これからは、サプライチェーン全体、業界全体、地域全体でどのようなサステナブルな社会にできるのかを皆で考えていかなければならないのです。
ですから、私は地域の経営者の皆さんには、「経営者の矩(のり)を超えてください」とお伝えしています。もはや地域課題は行政だけで解決できない規模になってきているし、地域の経営者同士が矩を超えて議論していかざるを得ません。自分の会社のことだけを考えていても、人材獲得がいま以上に楽になることはもうないのです。
それは、大企業も同じです。介護士が足りなくなれば、訪問介護が週5日から3日に減ってしまうかもしれない。そうなれば、親御さんの面倒を見るために、介護離職をせざるを得ない人が増えるでしょう。仕事どころではなくなってしまうわけですね。
現場の課題と先端技術をうまく組み合わせる
――経営者にいますぐに取り組んでほしいこととはなんでしょうか?
古屋
自社の現場の従業員がなにに本当に困っているのか、徹底的に調査することです。現場のことをよく知る「現場参謀」を見つけ、あるいは育て、現場起点のイノベーションの種を発見する体制を構築することが肝要です。
エッセンシャルワークの現場の働き手が不足して、皆が仕事どころではなくなるという状況は、今後、世界のあちこちで起こってくるでしょう。まさに、これは全人類の課題なのです。だからこそ、日本の企業・組織が現場の課題を最先端技術とうまく組み合わせて解決することができれば、世界規模でのイノベーションになる可能性があるわけですね。

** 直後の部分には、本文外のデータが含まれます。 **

(** * Cafe passport: the nested visit save and the sticker controller

    A shallow embedding of [project/models.py], [project/forms.py] and
    [project/views.py].  The entity store is an explicit record of tables,
    the views are state-passing functions on it, Python exceptions are the
    left summand of a result, and [transaction.atomic()] restores the
    store it was entered with when its body raises. *)

From Stdlib Require Import ZArith List String Ascii Bool Lia DecimalString.
From Stdlib Require Import Floats.PrimFloat Floats.SpecFloat Floats.FloatOps.
Import ListNotations.

Set Warnings "-register-all".

Open Scope string_scope.
Open Scope list_scope.
Open Scope Z_scope.

(* ================================================================== *)
(** * Python values *)
(* ================================================================== *)

(** The exception classes the views can meet.  [JSONDecodeError] and
    [UnicodeDecodeError] are subclasses of [ValueError] in Python; the
    views only ever test for the subclass, so they are kept apart. *)
Inductive exn : Type :=
| TypeError
| ValueError
| OverflowError
| AttributeError
| JSONDecodeError
| UnicodeDecodeError
| RecursionError
| UnboundLocalError
| Http404
| IntegrityError
| ValidationError
| DoesNotExist
| RelatedObjectDoesNotExist.

Definition result (A : Type) : Type := (exn + A)%type.

(** What [json.loads] returns: [None], [bool], [int], [float], [str],
    [list] and [dict].  A dict is kept as its members in document order;
    [assoc_last] below gives the last binding of a repeated key, as
    [json.loads] does. *)
Inductive json : Type :=
| JNull
| JBool (b : bool)
| JInt (z : Z)
| JFloat (f : float)
| JStr (s : string)
| JArr (l : list json)
| JObj (kvs : list (string * json)).

(** Last binding of [k], or [None]: lookup in a dict read from a document
    and [QueryDict.get] alike. *)
Fixpoint assoc_last {A : Type} (k : string) (l : list (string * A)) : option A :=
  match l with
  | [] => None
  | (k', v) :: tl =>
      match assoc_last k tl with
      | Some v' => Some v'
      | None => if String.eqb k k' then Some v else None
      end
  end.

(** Python truth value: [if not v]. *)
Definition truthy (v : json) : bool :=
  match v with
  | JNull => false
  | JBool b => b
  | JInt z => negb (z =? 0)
  | JFloat f => negb (PrimFloat.eqb f 0%float)
  | JStr s => negb (String.eqb s "")
  | JArr l => match l with [] => false | _ => true end
  | JObj kvs => match kvs with [] => false | _ => true end
  end.

(** The member [k] of a dict, or [d] when there is none. *)
Definition member_default (kvs : list (string * json)) (k : string) (d : json) : json :=
  match assoc_last k kvs with
  | Some x => x
  | None => d
  end.

Definition member (kvs : list (string * json)) (k : string) : json :=
  member_default kvs k JNull.

(** [v.get(k)]: only a dict has the method; an absent key gives [None]. *)
Definition py_get (v : json) (k : string) : result json :=
  match v with
  | JObj kvs => inr (member kvs k)
  | _ => inl AttributeError
  end.

(** [v.get(k, default)]. *)
Definition py_get_default (v : json) (k : string) (d : json) : result json :=
  match v with
  | JObj kvs => inr (member_default kvs k d)
  | _ => inl AttributeError
  end.

Fixpoint chars (s : string) : list json :=
  match s with
  | EmptyString => []
  | String c tl => JStr (String c EmptyString) :: chars tl
  end.

Fixpoint dedup_keys (seen : list string) (kvs : list (string * json)) : list json :=
  match kvs with
  | [] => []
  | (k, _) :: tl =>
      if existsb (String.eqb k) seen then dedup_keys seen tl
      else JStr k :: dedup_keys (k :: seen) tl
  end.

(** [for x in v]: a list gives its members, a str its characters, a dict
    its keys; the other values are not iterable. *)
Definition py_iter (v : json) : result (list json) :=
  match v with
  | JArr l => inr l
  | JStr s => inr (chars s)
  | JObj kvs => inr (dedup_keys [] kvs)
  | JNull | JBool _ | JInt _ | JFloat _ => inl TypeError
  end.

(** [float(n)] for an int: the nearest double, [OverflowError] beyond the
    range. *)
Definition float_of_int (z : Z) : result float :=
  match binary_normalize prec emax z 0 false with
  | S754_infinity _ => inl OverflowError
  | sf => inr (SF2Prim sf)
  end.

(** [int(f)] for a float: truncation towards zero. *)
Definition int_of_float (f : float) : result Z :=
  match Prim2SF f with
  | S754_nan => inl ValueError
  | S754_infinity _ => inl OverflowError
  | S754_zero _ => inr 0
  | S754_finite s m e =>
      let a := if 0 <=? e then Z.shiftl (Z.pos m) e else Z.shiftr (Z.pos m) (- e) in
      inr (if s then - a else a)
  end.

(** Why [json.loads] does not return: the text is not a JSON document,
    the bytes of the body are not text at all, or the document is nested
    deeper than the interpreter follows. *)
Inductive DecodeFault : Type :=
| not_json
| not_utf8
| too_deep.

Definition decode_exn (f : DecodeFault) : exn :=
  match f with
  | not_json => JSONDecodeError
  | not_utf8 => UnicodeDecodeError
  | too_deep => RecursionError
  end.

(** The parts of the Python runtime and of Django that are parsers or
    printers of text and images.  They are not code of this repository;
    the views are stated over any implementation of them. *)
Class PyRuntime : Type := {
  (** [json.loads(text)]; [None] when it raises. *)
  json_loads : string -> option json;
  (** What [json.loads(text)] raises when it does. *)
  json_fault : string -> DecodeFault;
  (** [float(s)] for a str; [None] is [ValueError]. *)
  float_of_str : string -> option float;
  (** [int(s)] for a str; [None] is [ValueError]. *)
  int_of_str : string -> option Z;
  (** [str(v)] for a value that is not a str. *)
  str_of_json : json -> string;
  (** [s.strip()]. *)
  str_strip : string -> string;
  (** [forms.DateField]'s parser (the input formats of the settings). *)
  form_parse_date : string -> option Z;
  (** [models.DateField.to_python] on a str (ISO format only). *)
  model_parse_date : string -> option Z;
  (** [forms.IntegerField.to_python] on the text of a hidden field. *)
  form_parse_int : string -> option Z;
  (** Whether an uploaded file passes [forms.ImageField]'s check. *)
  valid_image : string -> bool
}.

Section Coercions.
Context {RT : PyRuntime}.

(** [float(v)]. *)
Definition py_float (v : json) : result float :=
  match v with
  | JNull => inl TypeError
  | JBool b => inr (if b then 1%float else 0%float)
  | JInt z => float_of_int z
  | JFloat f => inr f
  | JStr s => match float_of_str s with Some f => inr f | None => inl ValueError end
  | JArr _ | JObj _ => inl TypeError
  end.

(** The value an integer column is compared with in a lookup
    ([IntegerField.get_prep_value]): [None] stays [None] (SQL NULL), the
    rest goes through [int()]. *)
Definition int_prep (v : json) : result (option Z) :=
  match v with
  | JNull => inr None
  | JBool b => inr (Some (if b then 1 else 0))
  | JInt z => inr (Some z)
  | JFloat f => match int_of_float f with inl e => inl e | inr z => inr (Some z) end
  | JStr s => match int_of_str s with Some z => inr (Some z) | None => inl ValueError end
  | JArr _ | JObj _ => inl TypeError
  end.

(** The value a text column is compared with or stored as
    ([CharField.to_python]): a str or [None] is kept, the rest goes
    through [str()]. *)
Definition char_prep (v : json) : option string :=
  match v with
  | JNull => None
  | JStr s => Some s
  | _ => Some (str_of_json v)
  end.

(** The value a float column is stored as ([FloatField.get_prep_value]):
    [None] stays [None], the rest goes through [float()]. *)
Definition float_prep (v : json) : result (option float) :=
  match v with
  | JNull => inr None
  | _ => match py_float v with inl e => inl e | inr f => inr (Some f) end
  end.

End Coercions.

(* ================================================================== *)
(** * The entity store ([models.py]) *)
(* ================================================================== *)

Definition pk : Type := Z.

(** [Cafe]: of its columns the modelled views read the key and the name. *)
Record Cafe : Type := {
  cafe_id : pk;
  cafe_name : string
}.

(** [CafeWish], unique on (profile, cafe).  [added_on] is filled by the
    clock and read by none of the modelled views. *)
Record CafeWish : Type := {
  wish_id : pk;
  wish_profile : pk;
  wish_cafe : pk;
  wish_visited : bool
}.

Record Visit : Type := {
  visit_id : pk;
  visit_profile : pk;
  visit_cafe : pk;
  date_visited : Z;
  user_rating : float;
  amount_spent : float;
  notes : string
}.

Record VisitPhoto : Type := {
  vphoto_id : pk;
  vphoto_visit : pk;
  vphoto_image : string;
  vphoto_caption : string
}.

Record FavoriteItem : Type := {
  item_id : pk;
  item_visit : pk;
  item_name : string;
  item_price : float;
  item_rating : float;
  item_description : string
}.

Record ItemPhoto : Type := {
  iphoto_id : pk;
  iphoto_item : pk;
  iphoto_image : string;
  iphoto_caption : string
}.

Record StickerType : Type := {
  stype_id : pk;
  stype_name : string;
  stype_image : string
}.

Record Sticker : Type := {
  sticker_id : pk;
  sticker_visit : pk;
  sticker_type : pk;
  x_position : float;
  y_position : float;
  rotation : float;
  scale : float;
  sticker_image : option string
}.

Record Store : Type := {
  cafes : list Cafe;
  wishes : list CafeWish;
  visits : list Visit;
  visit_photos : list VisitPhoto;
  favorite_items : list FavoriteItem;
  item_photos : list ItemPhoto;
  sticker_types : list StickerType;
  stickers : list Sticker
}.

Definition set_wishes (s : Store) (l : list CafeWish) : Store :=
  {| cafes := cafes s; wishes := l; visits := visits s;
     visit_photos := visit_photos s; favorite_items := favorite_items s;
     item_photos := item_photos s; sticker_types := sticker_types s;
     stickers := stickers s |}.

Definition set_visits (s : Store) (l : list Visit) : Store :=
  {| cafes := cafes s; wishes := wishes s; visits := l;
     visit_photos := visit_photos s; favorite_items := favorite_items s;
     item_photos := item_photos s; sticker_types := sticker_types s;
     stickers := stickers s |}.

Definition set_visit_photos (s : Store) (l : list VisitPhoto) : Store :=
  {| cafes := cafes s; wishes := wishes s; visits := visits s;
     visit_photos := l; favorite_items := favorite_items s;
     item_photos := item_photos s; sticker_types := sticker_types s;
     stickers := stickers s |}.

Definition set_favorite_items (s : Store) (l : list FavoriteItem) : Store :=
  {| cafes := cafes s; wishes := wishes s; visits := visits s;
     visit_photos := visit_photos s; favorite_items := l;
     item_photos := item_photos s; sticker_types := sticker_types s;
     stickers := stickers s |}.

Definition set_item_photos (s : Store) (l : list ItemPhoto) : Store :=
  {| cafes := cafes s; wishes := wishes s; visits := visits s;
     visit_photos := visit_photos s; favorite_items := favorite_items s;
     item_photos := l; sticker_types := sticker_types s;
     stickers := stickers s |}.

Definition set_stickers (s : Store) (l : list Sticker) : Store :=
  {| cafes := cafes s; wishes := wishes s; visits := visits s;
     visit_photos := visit_photos s; favorite_items := favorite_items s;
     item_photos := item_photos s; sticker_types := sticker_types s;
     stickers := l |}.

(** The key the database gives a new row: one above every key of the
    table. *)
Definition next_pk (ids : list pk) : pk := 1 + fold_right Z.max 0 ids.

残念ながら、最先端のAIや量子コンピュータ、宇宙開発などの分野については、単独では日本の勝ち目はあまりないことがわかってきつつある。唯一、日本に勝ち目のある分野こそが現場の無理・無駄・ムラを最先端技術で解決することです。エッセンシャルワークはAIでの生産性向上はあまり望めないし、しかも、日本では猫の手も借りたい、試したいというニーズが高まっているわけですから、まさに大きなチャンスなのです。
前例のない時代、やれることはなんでもやる
――古屋さんは『なぜ「若手を育てる」のは今、こんなに難しいのか』(日本経済新聞出版)など、若手の育成に関する書籍も多く書かれています。こうした時代に、人財を惹きつける企業になるにはどうしたら良いのでしょう?
古屋
大企業も中小企業も、これほどの人手不足はいまだかつて経験したことがありません。賃金も同じで、今後はおそらく毎年3〜4%ずつ上げていかなければならなくなる。ここ30年はこんなことはなかったわけですから、試行錯誤するしかありません。正解はないですが、なにもしなければじり貧になる。正解は、やってみなければわからないのです。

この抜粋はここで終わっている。